▶ TASK STATEMENT:
Every line of the records below that has the word "parse" should be copied.
─── STUDY MATERIAL ───
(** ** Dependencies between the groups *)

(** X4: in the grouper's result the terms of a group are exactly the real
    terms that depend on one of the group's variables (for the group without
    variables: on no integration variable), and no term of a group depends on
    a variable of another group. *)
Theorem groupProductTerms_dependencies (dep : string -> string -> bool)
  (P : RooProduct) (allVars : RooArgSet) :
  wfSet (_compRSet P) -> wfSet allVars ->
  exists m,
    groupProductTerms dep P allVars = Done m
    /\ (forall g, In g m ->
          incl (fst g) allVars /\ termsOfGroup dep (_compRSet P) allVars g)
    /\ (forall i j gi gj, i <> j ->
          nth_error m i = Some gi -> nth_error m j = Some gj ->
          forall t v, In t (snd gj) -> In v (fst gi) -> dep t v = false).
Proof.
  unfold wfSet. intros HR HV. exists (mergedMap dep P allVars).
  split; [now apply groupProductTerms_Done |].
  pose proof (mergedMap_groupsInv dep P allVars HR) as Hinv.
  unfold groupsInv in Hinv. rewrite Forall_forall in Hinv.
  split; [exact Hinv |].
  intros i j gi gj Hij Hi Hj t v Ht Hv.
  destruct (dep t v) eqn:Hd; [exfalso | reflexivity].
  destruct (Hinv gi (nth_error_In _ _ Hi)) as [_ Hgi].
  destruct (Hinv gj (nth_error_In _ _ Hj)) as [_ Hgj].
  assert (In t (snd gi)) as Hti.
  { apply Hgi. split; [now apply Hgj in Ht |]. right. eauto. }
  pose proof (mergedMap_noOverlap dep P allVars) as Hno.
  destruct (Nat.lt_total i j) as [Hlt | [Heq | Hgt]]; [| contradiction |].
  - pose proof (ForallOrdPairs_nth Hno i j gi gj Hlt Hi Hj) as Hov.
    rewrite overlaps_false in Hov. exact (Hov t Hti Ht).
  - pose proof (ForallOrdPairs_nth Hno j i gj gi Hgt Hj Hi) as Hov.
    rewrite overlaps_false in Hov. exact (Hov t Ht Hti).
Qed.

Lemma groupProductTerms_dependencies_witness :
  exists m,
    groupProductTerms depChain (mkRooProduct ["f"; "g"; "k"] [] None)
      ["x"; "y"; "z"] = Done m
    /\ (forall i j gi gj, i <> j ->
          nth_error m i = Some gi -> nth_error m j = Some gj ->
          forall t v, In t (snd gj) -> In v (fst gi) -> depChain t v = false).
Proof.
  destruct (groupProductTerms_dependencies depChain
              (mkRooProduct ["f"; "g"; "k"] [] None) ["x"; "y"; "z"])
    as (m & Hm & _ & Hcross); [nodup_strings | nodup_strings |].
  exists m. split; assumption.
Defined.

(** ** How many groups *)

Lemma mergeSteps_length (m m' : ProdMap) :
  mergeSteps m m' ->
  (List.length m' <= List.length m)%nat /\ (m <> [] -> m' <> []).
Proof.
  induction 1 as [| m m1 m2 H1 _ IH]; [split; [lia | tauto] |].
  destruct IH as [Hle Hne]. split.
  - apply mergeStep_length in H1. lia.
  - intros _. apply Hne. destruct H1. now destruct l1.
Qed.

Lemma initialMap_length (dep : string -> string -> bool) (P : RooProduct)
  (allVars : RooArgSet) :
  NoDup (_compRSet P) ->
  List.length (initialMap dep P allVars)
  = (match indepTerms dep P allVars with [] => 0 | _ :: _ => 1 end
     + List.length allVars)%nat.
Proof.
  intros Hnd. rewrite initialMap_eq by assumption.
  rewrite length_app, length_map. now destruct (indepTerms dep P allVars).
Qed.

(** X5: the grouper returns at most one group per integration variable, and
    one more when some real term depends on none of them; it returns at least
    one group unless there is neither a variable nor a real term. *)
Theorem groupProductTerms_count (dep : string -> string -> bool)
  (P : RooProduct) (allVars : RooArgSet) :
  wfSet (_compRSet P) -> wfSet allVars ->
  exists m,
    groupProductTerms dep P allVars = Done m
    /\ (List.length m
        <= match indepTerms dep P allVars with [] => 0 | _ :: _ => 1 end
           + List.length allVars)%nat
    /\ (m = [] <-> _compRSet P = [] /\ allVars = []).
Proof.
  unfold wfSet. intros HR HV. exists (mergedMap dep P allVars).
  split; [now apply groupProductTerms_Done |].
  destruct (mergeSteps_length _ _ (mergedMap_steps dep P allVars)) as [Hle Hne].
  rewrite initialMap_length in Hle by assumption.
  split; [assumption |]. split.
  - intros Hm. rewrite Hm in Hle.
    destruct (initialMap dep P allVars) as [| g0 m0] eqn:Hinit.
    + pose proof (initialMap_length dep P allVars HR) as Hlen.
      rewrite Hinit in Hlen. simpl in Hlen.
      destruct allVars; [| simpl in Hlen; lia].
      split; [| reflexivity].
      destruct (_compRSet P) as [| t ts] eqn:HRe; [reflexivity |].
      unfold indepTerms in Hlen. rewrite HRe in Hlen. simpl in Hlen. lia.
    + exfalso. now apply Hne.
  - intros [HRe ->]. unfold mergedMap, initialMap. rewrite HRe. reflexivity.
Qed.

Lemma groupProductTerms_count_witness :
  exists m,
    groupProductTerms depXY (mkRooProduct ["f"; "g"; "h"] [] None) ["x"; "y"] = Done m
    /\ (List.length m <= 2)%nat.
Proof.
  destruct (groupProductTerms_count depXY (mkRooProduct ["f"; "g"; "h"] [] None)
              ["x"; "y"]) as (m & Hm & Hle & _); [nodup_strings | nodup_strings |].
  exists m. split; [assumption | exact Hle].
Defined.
───
─── STUDY MATERIAL ───
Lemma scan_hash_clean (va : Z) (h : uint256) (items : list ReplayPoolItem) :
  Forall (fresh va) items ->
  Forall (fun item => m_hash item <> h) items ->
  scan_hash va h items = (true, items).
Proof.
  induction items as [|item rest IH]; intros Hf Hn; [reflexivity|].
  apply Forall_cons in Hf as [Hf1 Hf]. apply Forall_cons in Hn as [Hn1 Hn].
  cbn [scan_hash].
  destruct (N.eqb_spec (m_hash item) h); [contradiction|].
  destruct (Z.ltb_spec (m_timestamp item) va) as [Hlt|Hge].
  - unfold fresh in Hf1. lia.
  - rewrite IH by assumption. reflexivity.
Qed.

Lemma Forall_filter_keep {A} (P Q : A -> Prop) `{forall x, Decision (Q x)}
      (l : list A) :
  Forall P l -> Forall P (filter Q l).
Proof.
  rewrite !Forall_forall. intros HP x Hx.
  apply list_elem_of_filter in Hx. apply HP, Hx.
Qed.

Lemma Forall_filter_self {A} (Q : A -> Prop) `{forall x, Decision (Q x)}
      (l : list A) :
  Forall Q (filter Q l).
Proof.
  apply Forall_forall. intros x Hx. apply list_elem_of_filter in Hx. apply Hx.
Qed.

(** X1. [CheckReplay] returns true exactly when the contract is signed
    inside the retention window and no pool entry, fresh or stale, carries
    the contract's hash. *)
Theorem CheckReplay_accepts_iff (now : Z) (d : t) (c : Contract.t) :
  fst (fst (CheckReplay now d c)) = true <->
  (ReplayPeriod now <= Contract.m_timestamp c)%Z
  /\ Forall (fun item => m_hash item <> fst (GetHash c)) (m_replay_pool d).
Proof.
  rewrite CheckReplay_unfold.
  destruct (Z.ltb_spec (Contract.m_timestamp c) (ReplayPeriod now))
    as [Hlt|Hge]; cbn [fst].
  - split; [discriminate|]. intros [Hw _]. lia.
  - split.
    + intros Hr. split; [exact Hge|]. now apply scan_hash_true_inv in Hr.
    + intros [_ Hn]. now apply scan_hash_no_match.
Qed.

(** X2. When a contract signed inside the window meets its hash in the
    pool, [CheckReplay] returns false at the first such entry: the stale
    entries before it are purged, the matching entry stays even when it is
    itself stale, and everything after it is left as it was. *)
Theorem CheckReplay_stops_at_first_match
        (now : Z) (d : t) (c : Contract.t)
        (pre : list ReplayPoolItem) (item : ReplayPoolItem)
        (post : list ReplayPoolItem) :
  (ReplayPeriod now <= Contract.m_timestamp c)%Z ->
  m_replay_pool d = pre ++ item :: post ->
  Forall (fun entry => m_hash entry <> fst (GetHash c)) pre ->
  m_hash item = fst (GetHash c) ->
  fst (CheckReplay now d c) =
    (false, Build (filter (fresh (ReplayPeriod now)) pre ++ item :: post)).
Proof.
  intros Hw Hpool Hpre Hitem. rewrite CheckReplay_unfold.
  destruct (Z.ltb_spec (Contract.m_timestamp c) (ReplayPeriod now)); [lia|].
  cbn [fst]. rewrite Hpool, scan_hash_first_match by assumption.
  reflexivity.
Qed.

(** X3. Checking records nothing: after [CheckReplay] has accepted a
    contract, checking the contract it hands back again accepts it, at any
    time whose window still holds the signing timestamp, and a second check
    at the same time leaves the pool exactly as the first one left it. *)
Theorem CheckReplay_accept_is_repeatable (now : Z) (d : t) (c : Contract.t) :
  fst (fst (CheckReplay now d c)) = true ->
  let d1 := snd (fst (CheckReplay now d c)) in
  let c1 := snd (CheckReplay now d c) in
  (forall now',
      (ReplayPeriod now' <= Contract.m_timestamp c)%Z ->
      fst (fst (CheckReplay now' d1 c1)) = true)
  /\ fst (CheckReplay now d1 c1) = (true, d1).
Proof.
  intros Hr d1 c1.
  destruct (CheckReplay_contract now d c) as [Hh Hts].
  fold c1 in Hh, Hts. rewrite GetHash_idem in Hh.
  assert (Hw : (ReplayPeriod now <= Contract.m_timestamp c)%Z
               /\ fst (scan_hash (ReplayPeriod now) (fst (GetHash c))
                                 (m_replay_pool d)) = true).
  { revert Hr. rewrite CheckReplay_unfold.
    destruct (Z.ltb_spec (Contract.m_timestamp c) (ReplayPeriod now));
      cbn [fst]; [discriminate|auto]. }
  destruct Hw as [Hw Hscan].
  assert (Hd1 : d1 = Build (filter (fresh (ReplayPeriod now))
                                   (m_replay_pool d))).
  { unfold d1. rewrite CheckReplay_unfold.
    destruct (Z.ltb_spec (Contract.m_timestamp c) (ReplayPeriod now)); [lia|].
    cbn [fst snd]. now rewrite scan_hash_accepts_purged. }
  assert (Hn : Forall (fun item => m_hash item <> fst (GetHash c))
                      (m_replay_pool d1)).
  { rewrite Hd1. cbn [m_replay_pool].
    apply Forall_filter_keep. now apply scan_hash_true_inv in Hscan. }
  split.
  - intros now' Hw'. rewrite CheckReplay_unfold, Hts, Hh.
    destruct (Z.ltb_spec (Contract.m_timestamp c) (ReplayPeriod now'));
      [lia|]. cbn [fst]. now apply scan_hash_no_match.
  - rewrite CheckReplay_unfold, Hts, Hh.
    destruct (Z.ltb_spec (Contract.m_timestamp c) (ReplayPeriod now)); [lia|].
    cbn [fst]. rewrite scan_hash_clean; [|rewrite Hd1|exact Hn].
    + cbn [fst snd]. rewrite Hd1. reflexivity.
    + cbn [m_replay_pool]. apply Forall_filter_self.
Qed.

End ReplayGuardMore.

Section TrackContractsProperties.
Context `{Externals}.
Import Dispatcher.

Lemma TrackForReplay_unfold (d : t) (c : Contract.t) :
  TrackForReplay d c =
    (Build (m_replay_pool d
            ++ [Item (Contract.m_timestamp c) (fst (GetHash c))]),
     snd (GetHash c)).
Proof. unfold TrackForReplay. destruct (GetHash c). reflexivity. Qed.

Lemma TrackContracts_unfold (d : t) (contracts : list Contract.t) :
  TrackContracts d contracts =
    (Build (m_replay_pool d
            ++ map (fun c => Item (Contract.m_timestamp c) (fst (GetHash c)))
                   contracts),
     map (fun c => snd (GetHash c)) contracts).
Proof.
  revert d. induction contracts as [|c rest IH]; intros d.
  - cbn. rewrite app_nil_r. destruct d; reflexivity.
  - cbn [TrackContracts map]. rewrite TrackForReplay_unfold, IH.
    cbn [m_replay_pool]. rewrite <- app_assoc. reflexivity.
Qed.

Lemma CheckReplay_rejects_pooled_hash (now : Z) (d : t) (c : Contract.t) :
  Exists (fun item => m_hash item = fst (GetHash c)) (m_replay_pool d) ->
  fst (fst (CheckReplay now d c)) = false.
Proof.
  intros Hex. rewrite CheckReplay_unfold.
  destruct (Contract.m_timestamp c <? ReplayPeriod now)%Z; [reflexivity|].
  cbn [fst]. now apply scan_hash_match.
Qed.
───
─── STUDY MATERIAL ───
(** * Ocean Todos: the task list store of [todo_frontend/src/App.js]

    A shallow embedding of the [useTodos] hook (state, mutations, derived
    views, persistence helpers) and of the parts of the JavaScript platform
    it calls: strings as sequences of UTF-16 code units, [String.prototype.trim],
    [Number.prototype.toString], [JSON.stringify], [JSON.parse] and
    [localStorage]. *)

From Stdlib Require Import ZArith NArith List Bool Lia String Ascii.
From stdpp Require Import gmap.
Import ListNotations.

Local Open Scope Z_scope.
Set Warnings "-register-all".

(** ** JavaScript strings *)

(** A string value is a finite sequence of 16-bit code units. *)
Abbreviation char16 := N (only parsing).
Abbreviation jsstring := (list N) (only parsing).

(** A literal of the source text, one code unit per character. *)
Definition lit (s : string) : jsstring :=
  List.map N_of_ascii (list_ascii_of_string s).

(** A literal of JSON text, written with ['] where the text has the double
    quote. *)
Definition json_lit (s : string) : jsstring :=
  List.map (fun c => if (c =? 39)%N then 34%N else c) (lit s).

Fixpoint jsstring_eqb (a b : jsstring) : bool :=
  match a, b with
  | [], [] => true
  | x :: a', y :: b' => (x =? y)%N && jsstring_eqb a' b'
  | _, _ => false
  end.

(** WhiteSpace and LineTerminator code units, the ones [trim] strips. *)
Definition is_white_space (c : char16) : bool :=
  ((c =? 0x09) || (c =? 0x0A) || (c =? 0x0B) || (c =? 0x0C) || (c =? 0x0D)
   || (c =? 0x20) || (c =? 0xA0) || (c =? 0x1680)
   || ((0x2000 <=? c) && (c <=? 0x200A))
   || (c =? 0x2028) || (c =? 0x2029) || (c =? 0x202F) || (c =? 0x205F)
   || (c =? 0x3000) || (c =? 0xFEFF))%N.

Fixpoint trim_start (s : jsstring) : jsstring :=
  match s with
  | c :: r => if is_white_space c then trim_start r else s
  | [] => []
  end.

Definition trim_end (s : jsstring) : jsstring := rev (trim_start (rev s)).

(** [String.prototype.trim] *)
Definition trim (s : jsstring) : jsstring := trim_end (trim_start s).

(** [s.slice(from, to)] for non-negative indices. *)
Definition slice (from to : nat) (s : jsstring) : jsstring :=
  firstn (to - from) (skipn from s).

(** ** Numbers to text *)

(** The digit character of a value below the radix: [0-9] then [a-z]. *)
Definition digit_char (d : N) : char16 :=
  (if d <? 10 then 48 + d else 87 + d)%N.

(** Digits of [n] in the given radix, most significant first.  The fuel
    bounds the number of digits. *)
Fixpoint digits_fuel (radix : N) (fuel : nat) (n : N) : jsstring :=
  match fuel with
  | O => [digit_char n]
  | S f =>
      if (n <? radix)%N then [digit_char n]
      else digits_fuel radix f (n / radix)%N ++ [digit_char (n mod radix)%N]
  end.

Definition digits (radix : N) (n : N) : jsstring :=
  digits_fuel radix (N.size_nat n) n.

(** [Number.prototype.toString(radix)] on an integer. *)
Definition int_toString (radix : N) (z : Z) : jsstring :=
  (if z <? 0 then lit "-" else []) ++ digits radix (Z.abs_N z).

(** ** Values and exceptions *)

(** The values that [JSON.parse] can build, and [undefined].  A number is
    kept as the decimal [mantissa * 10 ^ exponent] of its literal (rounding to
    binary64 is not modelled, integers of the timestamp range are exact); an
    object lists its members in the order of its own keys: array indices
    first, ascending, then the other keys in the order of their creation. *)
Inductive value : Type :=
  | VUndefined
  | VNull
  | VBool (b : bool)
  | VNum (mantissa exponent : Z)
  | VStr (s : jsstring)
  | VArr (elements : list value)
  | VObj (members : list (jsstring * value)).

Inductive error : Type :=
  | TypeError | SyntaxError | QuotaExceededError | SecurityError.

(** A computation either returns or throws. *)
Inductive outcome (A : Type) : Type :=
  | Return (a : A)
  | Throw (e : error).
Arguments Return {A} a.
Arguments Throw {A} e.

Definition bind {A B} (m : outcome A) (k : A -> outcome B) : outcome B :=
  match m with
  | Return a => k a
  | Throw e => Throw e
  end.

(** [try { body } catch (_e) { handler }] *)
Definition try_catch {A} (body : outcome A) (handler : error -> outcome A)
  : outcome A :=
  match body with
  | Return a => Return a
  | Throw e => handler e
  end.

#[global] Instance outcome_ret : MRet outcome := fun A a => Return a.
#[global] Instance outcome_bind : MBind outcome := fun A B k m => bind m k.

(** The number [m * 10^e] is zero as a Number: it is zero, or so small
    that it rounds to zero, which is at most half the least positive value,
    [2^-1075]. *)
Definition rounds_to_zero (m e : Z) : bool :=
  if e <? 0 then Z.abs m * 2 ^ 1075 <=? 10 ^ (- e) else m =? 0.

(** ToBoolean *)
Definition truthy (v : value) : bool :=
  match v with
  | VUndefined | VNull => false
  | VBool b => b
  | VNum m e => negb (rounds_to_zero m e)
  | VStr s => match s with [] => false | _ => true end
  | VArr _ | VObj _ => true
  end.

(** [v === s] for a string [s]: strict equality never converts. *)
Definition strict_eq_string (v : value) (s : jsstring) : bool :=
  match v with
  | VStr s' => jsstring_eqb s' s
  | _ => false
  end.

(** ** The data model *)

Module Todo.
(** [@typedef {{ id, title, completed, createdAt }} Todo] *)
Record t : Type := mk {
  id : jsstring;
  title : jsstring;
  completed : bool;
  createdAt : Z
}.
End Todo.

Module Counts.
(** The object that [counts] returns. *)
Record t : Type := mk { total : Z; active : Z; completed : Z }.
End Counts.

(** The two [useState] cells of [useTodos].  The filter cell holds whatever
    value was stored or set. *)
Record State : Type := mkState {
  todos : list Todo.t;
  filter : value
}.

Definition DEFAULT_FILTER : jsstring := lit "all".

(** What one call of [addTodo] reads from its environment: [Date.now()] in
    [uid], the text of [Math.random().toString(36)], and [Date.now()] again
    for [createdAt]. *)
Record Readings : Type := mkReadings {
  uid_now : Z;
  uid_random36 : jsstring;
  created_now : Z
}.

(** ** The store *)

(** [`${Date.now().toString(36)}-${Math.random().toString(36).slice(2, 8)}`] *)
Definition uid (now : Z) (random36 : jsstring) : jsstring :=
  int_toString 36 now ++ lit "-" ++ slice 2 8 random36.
───
▶ EXPECTED ANSWER:
    [Number.prototype.toString], [JSON.stringify], [JSON.parse] and
(** The values that [JSON.parse] can build, and [undefined].  A number is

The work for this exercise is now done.